According to Slavcheva, recreation and entertainment is “the price of a television, a PC, a subscription to a newspaper or magazine, the price of cinema tickets, theatre tickets, restaurants – the cost of going out.”
While other surveys have highlighted the high price of coffee and Big Macs in Switzerland, some things could be worse for Swiss consumers, as the EIU survey shows:
Although Zurich dropped two places and Geneva gained one, it’s still very close up at the top. “Sometimes the drop happens because there’s movement elsewhere in the index rather than the city has become cheaper,” she said.
Convergence
Slavcheva noted converging costs in traditionally more expensive cities like Paris, Singapore, Zurich, Geneva, Copenhagen and Hong Kong.
“It’s a testament to globalisation and the similarity of tastes and shopping patterns.
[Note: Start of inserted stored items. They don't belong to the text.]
(* ===== verification/Startup.v ===== *)
(** * The start of a node

    [Config::parse_cli] ([main/config.cpp]) and the part of [main] ([main/main.cpp])
    that makes and fills the table.  The option parser is a library: how often an
    option is given and the values it parses are arguments. *)
From stdpp Require Import base tactics list numbers gmap strings.
From Stdlib Require Import ZArith Lia.
From S2P Require Import Prelude Types Msg Row Table.

#[local] Open Scope Z_scope.

(** ** The configuration *)

Record Server := MkServer { ip : string; port : Z; mac : list Z }.

Record Config := MkConfig {
  cf_servers : list Server;
  sched_server : Server;
  cf_node_id : node_t;
  cf_tenant_id : Z;
  cf_num_nodes : Z;
  num_txn_workers : Z;
  cf_switch_id : node_t;
  use_switch : bool;
  verify : bool;
  trace_fname : string;
  dist_fname : string;
  num_txns : Z;
  table_size : Z;
  write_prob : Z;
}.

(** The addresses of the build that does not ask a coordinator for them
    ([DYNAMIC_IPS] is false). *)
Definition eth_any : list Z := [255; 255; 255; 255; 255; 255].
Definition sched_addr : Server := MkServer "128.83.144.8" 4001 eth_any.
Definition static_servers : list Server :=
  [MkServer "192.168.0.8" 4002 [232; 235; 211; 247; 108; 38]; MkServer "192.168.0.10" 4003 [232; 235; 211; 247; 121; 94]].

(** The parsed command line. *)
Record cli := MkCli { opt_count : string → nat; opt_num : string → Z; opt_str : string → string; opt_bool : string → bool }.

Section parse.
Context (c : cli).

(** [BetterParseResult::as]. *)
Definition required {A} (value : string → A) (option : string) : outcome A :=
  if bool_decide (opt_count c option = 0%nat) then Fail (Exited 1) else Ok (value option).

(** [parse_cli]; [resize] shortens the list of servers. *)
Definition parse_cli : outcome Config :=
  if bool_decide (opt_count c "help" ≠ 0%nat) then Fail (Exited 0)
  else
    node_id ← required (opt_num c) "node_id";
    tenant_id ← required (opt_num c) "tenant_id";
    num_nodes ← required (opt_num c) "num_nodes";
    workers ← required (opt_num c) "num_txn_workers";
    if bool_decide (Z.of_nat (length static_servers) < num_nodes) then Fail (Thrown RuntimeError)
    else
      let servers := take (Z.to_nat num_nodes) static_servers in
      trace ← required (opt_str c) "trace_fname";
      dist ← required (opt_str c) "dist_fname";
      usesw ← required (opt_bool c) "use_switch";
      let ver := if bool_decide (opt_count c "verify" ≠ 0%nat) then opt_bool c "verify" else false in
      me ← aget servers (Z.to_nat (node_u32 (node_of node_id)));
      txns ← required (opt_num c) "num_txns";
      tsize ← required (opt_num c) "table_size";
      wprob ← required (opt_num c) "write_prob";
      Ok (MkConfig (servers ++ [me]) sched_addr (node_of node_id) tenant_id num_nodes workers (node_of (Z.of_nat (length servers)))
                   usesw ver trace dist txns tsize wprob).
End parse.

(** ** The table *)

(** [auto& tuple = table->insert(index); tuple.id = i]. *)
Definition fill_row (t : StructTable) (i : nat) : outcome StructTable :=
  '(index, t1) ← table_insert t;
  row ← aget (data t1) (Z.to_nat index);
  d ← aset (data t1) (Z.to_nat index) (set_tuple (MkKV (Z.of_nat i) (kv_value (tuple row))) row);
  Ok (set_data d t1).

(** [make_table] and the loop of [main]. *)
Definition load_table (cfg : Config) : outcome (Registry * StructTable) :=
  '(id, r) ← make_table Registry_init "kvs" (table_size cfg) (cf_num_nodes cfg) (node_u32 (cf_node_id cfg)) (node_u32 (cf_switch_id cfg));
  t ← aget (table_ids r) id;
  t' ← ofold fill_row (seq 0 (Z.to_nat (table_size cfg))) t;
  Ok (MkRegistry (<[id := t']> (table_ids r)) (table_names r), t').

(** ** What they do *)

Definition needed : list string :=
  ["node_id"; "tenant_id"; "num_nodes"; "num_txn_workers"; "trace_fname"; "dist_fname"; "use_switch"; "num_txns"; "table_size"; "write_prob"]%string.

Lemma required_some c {A} (value : string → A) option : opt_count c option ≠ 0%nat → required c value option = Ok (value option).
Proof. intros H. unfold required. by rewrite bool_decide_eq_false_2. Qed.

Lemma node_u32_small z : 0 ≤ z < 256 → node_u32 (node_of z) = z.
Proof. intros H. rewrite node_u32_of. by apply wrap_small. Qed.

(** The rows of a node that has started. *)
Definition fresh_row (i : nat) : Row := set_tuple (MkKV (Z.of_nat i) 0) Row_init.

Lemma fill_rows t k : tb_size t = 0 → max_size t < 2 ^ 64 → data t = replicate (Z.to_nat (max_size t)) Row_init → (k ≤ Z.to_nat (max_size t))%nat →
  ofold fill_row (seq 0 k) t
  = Ok (MkTable (tb_id t) (tb_name t) (Z.of_nat k) (max_size t) (part_info t) ((fresh_row <$> seq 0 k) ++ replicate (Z.to_nat (max_size t) - k) Row_init)).
Proof.
  intros H0 Hm Hd. induction k as [|k IH]; intros Hk; [destruct t; cbn in *; subst; by rewrite Nat.sub_0_r|].
  rewrite seq_S, ofold_app, IH by lia. cbn [mbind outcome_bind ofold Nat.add]. set (n := Z.to_nat (max_size t)) in *.
  assert (((fresh_row <$> seq 0 k) ++ replicate (n - k) Row_init) !! k = Some Row_init) as Hrow.
  { rewrite lookup_app_r by (rewrite length_fmap, length_seq; lia). rewrite length_fmap, length_seq. apply lookup_replicate_2. lia. }
  unfold fill_row, table_insert. cbn [max_size tb_size data tb_id tb_name part_info]. rewrite (proj2 (Z.leb_gt _ _)) by lia. rewrite Nat2Z.id, (aget_some _ _ _ Hrow). cbn [mbind outcome_bind data].
  rewrite Nat2Z.id, (aget_some _ _ _ Hrow). cbn [mbind outcome_bind]. rewrite aset_lt by (by eapply lookup_lt_Some). cbn [mbind outcome_bind].
  unfold set_data. cbn [tb_id tb_name tb_size max_size part_info]. do 2 f_equal; [rewrite wrap_small; lia|].
  rewrite insert_app_r_alt by (rewrite length_fmap, length_seq; lia). rewrite length_fmap, length_seq, Nat.sub_diag.
  replace (n - k)%nat with (S (n - S k)) by lia. cbn [replicate]. rewrite fmap_app, <-app_assoc. done.
Qed.

Lemma load_ok cfg : 0 < cf_num_nodes cfg ≤ 2 ^ 8 → 0 ≤ node_u32 (cf_node_id cfg) < cf_num_nodes cfg → 0 < table_size cfg < 2 ^ 64 → table_size cfg mod cf_num_nodes cfg = 0 →
  ∃ r t, load_table cfg = Ok (r, t) ∧ by_id r (tb_id t) = Ok t ∧ by_name r "kvs" = Ok (Z.to_nat (tb_id t))
    ∧ tb_size t = table_size cfg ∧ max_size t = table_size cfg ∧ data t = fresh_row <$> seq 0 (Z.to_nat (table_size cfg)).
Proof.
  intros Hn Hme Hs Hd. set (size := table_size cfg) in *.
  destruct (PartitionInfo_make_ok size (cf_num_nodes cfg) (node_u32 (cf_switch_id cfg)) Hn Hs Hd (node_u32 (cf_node_id cfg)) Hme) as (p & Hp & _).
  unfold load_table, make_table, StructTable_make. fold size. rewrite Hp. cbn [mbind outcome_bind].
  change (has_table Registry_init "kvs") with false. cbn [table_ids Registry_init app length aget lookup list_lookup mbind outcome_bind tb_size max_size part_info data].
  rewrite (fill_rows _ (Z.to_nat size)) by (cbn; (done || lia)). cbn [mbind outcome_bind max_size tb_id tb_name part_info]. rewrite Nat.sub_diag, app_nil_r, Z2Nat.id by lia.
  eexists _, _. split; [done|]. split_and!; try done.
Qed.

Lemma parse_ok c : opt_count c "help" = 0%nat → Forall (λ o, opt_count c o ≠ 0%nat) needed →
  0 ≤ opt_num c "node_id" < opt_num c "num_nodes" → opt_num c "num_nodes" ≤ 2 →
  ∃ cfg, parse_cli c = Ok cfg ∧ cf_num_nodes cfg = opt_num c "num_nodes" ∧ node_u32 (cf_node_id cfg) = opt_num c "node_id" ∧ node_u32 (cf_switch_id cfg) = opt_num c "num_nodes"
    ∧ Z.of_nat (length (cf_servers cfg)) = opt_num c "num_nodes" + 1 ∧ cf_servers cfg !! Z.to_nat (opt_num c "num_nodes") = static_servers !! Z.to_nat (opt_num c "node_id")
    ∧ table_size cfg = opt_num c "table_size".
Proof.
  intros Hh Hall Hme Hn. assert (∀ o, o ∈ needed → opt_count c o ≠ 0%nat) as H by (by apply Forall_forall). unfold needed in H. unfold parse_cli.
  rewrite bool_decide_eq_false_2 by (rewrite Hh; auto). rewrite !(required_some c (opt_num c)), !(required_some c (opt_str c)), !(required_some c (opt_bool c)) by (apply H; set_solver).
  cbn [mbind outcome_bind]. set (n := opt_num c "num_nodes") in *. set (me := opt_num c "node_id") in *.
  rewrite bool_decide_eq_false_2 by (cbn; lia). rewrite (node_u32_small me) by lia.
  assert (length (take (Z.to_nat n) static_servers) = Z.to_nat n) as Hlen by (rewrite length_take; cbn; lia).
  assert (∃ srv, static_servers !! Z.to_nat me = Some srv) as [srv Hsrv] by (apply lookup_lt_is_Some_2; cbn; lia).
  rewrite (aget_some _ _ srv) by (by rewrite lookup_take_lt by lia). cbn [mbind outcome_bind]. eexists. split; [done|]. cbn [cf_num_nodes cf_node_id cf_switch_id cf_servers table_size].
  rewrite Hlen, Z2Nat.id by lia. split_and!; try done; try (apply node_u32_small; lia); [rewrite length_app, Hlen; cbn; lia|].
  rewrite Hsrv. rewrite <-Hlen at 1. by apply list_lookup_middle.
Qed.

(** A node that is started with all its options, as one of at most two servers, has
    the servers and itself once more in the place of the switch; its table holds
    all keys, each at its own place and unlocked, and is full. *)
Theorem node_starts c :
  opt_count c "help" = 0%nat → Forall (λ o, opt_count c o ≠ 0%nat) needed →
  let n := opt_num c "num_nodes" in let me := opt_num c "node_id" in let size := opt_num c "table_size" in
  0 ≤ me < n → n ≤ 2 → 0 < size < 2 ^ 64 → size mod n = 0 →
  ∃ cfg r t, parse_cli c = Ok cfg ∧ cf_num_nodes cfg = n ∧ node_u32 (cf_node_id cfg) = me ∧ node_u32 (cf_switch_id cfg) = n
    ∧ Z.of_nat (length (cf_servers cfg)) = n + 1 ∧ cf_servers cfg !! Z.to_nat n = static_servers !! Z.to_nat me
    ∧ load_table cfg = Ok (r, t) ∧ by_id r (tb_id t) = Ok t ∧ by_name r "kvs" = Ok (Z.to_nat (tb_id t))
    ∧ (∀ k, 0 ≤ k < size → lockless_access t k = Ok (MkKV k 0) ∧ ∃ row, data t !! Z.to_nat k = Some row ∧ row_check row = true)
    ∧ table_insert t = Fail (Thrown TableFull).
Proof.
  intros Hh Hall n me size Hme Hn Hs Hd. destruct (parse_ok c Hh Hall Hme Hn) as (cfg & E & C1 & C2 & C3 & C4 & C5 & C6).
  destruct (load_ok cfg) as (r & t & L1 & L2 & L3 & L4 & L5 & L6); [rewrite C1; subst n me; lia|rewrite C1, C2; done|by rewrite C6|by rewrite C6, C1|].
  exists cfg, r, t. rewrite C6 in L4, L5, L6. fold size in L4, L5, L6. split_and!; try done.
  - intros k Hk. assert (data t !! Z.to_nat k = Some (fresh_row (Z.to_nat k))) as Hrow by (rewrite L6, list_lookup_fmap, lookup_seq_lt by lia; done).
    unfold lockless_access, translate. rewrite L4, (proj2 (Z.leb_gt _ _)), (aget_some _ _ _ Hrow) by lia. cbn [mbind outcome_bind]. split; [|by eexists].
    unfold fresh_row, set_tuple. cbn [tuple]. by rewrite Z2Nat.id by lia.
  - unfold table_insert. by rewrite L4, L5, Z.leb_refl.
Qed.

(** Other command lines do not start a node: one that asks for help, one without a
    needed option, one for more servers than there are; and a node number that is
    none of the servers reads outside the list of servers. *)
Theorem bad_options_stop c :
  (opt_count c "help" ≠ 0%nat → parse_cli c = Fail (Exited 0))
  ∧ (opt_count c "help" = 0%nat →
      (opt_count c "node_id" = 0%nat → parse_cli c = Fail (Exited 1))
      ∧ (Forall (λ o, opt_count c o ≠ 0%nat) needed →
           (2 < opt_num c "num_nodes" → parse_cli c = Fail (Thrown RuntimeError))
           ∧ (0 ≤ opt_num c "num_nodes" ≤ 2 → opt_num c "num_nodes" ≤ opt_num c "node_id" < 256 → parse_cli c = Fail OutOfBounds))).
Proof.
  split; [intros H; unfold parse_cli; by rewrite bool_decide_eq_true_2|]. intros Hh. unfold parse_cli. rewrite bool_decide_eq_false_2 by (rewrite Hh; auto). split.
  - intros H. assert (required c (opt_num c) "node_id" = Fail (Exited 1)) as -> by (unfold required; by rewrite bool_decide_eq_true_2). done.
  - intros Hall. assert (∀ o, o ∈ needed → opt_count c o ≠ 0%nat) as H by (by apply Forall_forall). unfold needed in H.
    rewrite !(required_some c (opt_num c)), !(required_some c (opt_str c)), !(required_some c (opt_bool c)) by (apply H; set_solver). cbn [mbind outcome_bind]. split.
    + intros Hn. by rewrite bool_decide_eq_true_2 by (cbn; lia).
    + intros Hn Hme. rewrite bool_decide_eq_false_2 by (cbn; lia). rewrite (node_u32_small (opt_num c "node_id")) by lia.
      unfold aget. rewrite lookup_take_ge by lia. done.
Qed.

(** The second of two nodes. *)
Definition demo_cli : cli :=
  MkCli (λ o, if decide (o ∈ needed) then 1%nat else 0%nat)
        (λ o, if decide (o = "node_id") then 1 else if decide (o = "num_nodes") then 2 else 100) (λ _, "f"%string) (λ _, true).
Lemma node_starts_witness : ∃ cfg r t, parse_cli demo_cli = Ok cfg ∧ load_table cfg = Ok (r, t) ∧ table_insert t = Fail (Thrown TableFull).
Proof.
  destruct (node_starts demo_cli) as (cfg & r & t & H1 & _ & _ & _ & _ & _ & H2 & _ & _ & _ & H3); [reflexivity|by apply (bool_decide_unpack _); vm_compute|done..|].
  exists cfg, r, t. split; [exact H1|]. split; [exact H2|exact H3].
Defined.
Even in locations where shopping for groceries may be relatively cheaper, utilities or transportation prices drive up overall cost of living,” she explained.
“More remarkable is the severe fall in the ranking of emerging economy cities – Istanbul, Tashkent, Moscow and St Petersburg – owing to sustained high inflation and currency depreciations.”
The cheapest cities in the survey were Caracas in Venezuela and Damascus in Syria, which were found to be 85% and 75% cheaper than New York respectively.
The Worldwide Cost of Living
The Worldwide Cost of Living is a biannual EIU survey of over 400 individual prices across 160 products and services in 133 cities in 93 countries. These include food, drink, clothing, household supplies and personal care items, rent, transport, utility bills, private schools, domestic help and recreational costs.
EIU researchers survey a range of stores: supermarkets, mid-priced stores and higher-priced speciality outlets. Prices are not recommended retail prices or manufacturers’ costs; they are what the paying customer is charged.
The survey allows for city-to-city comparisons, but for the purpose of this report all cities are compared with a base city of New York, which has an index set at 100. The survey has been carried out for more than 30 years.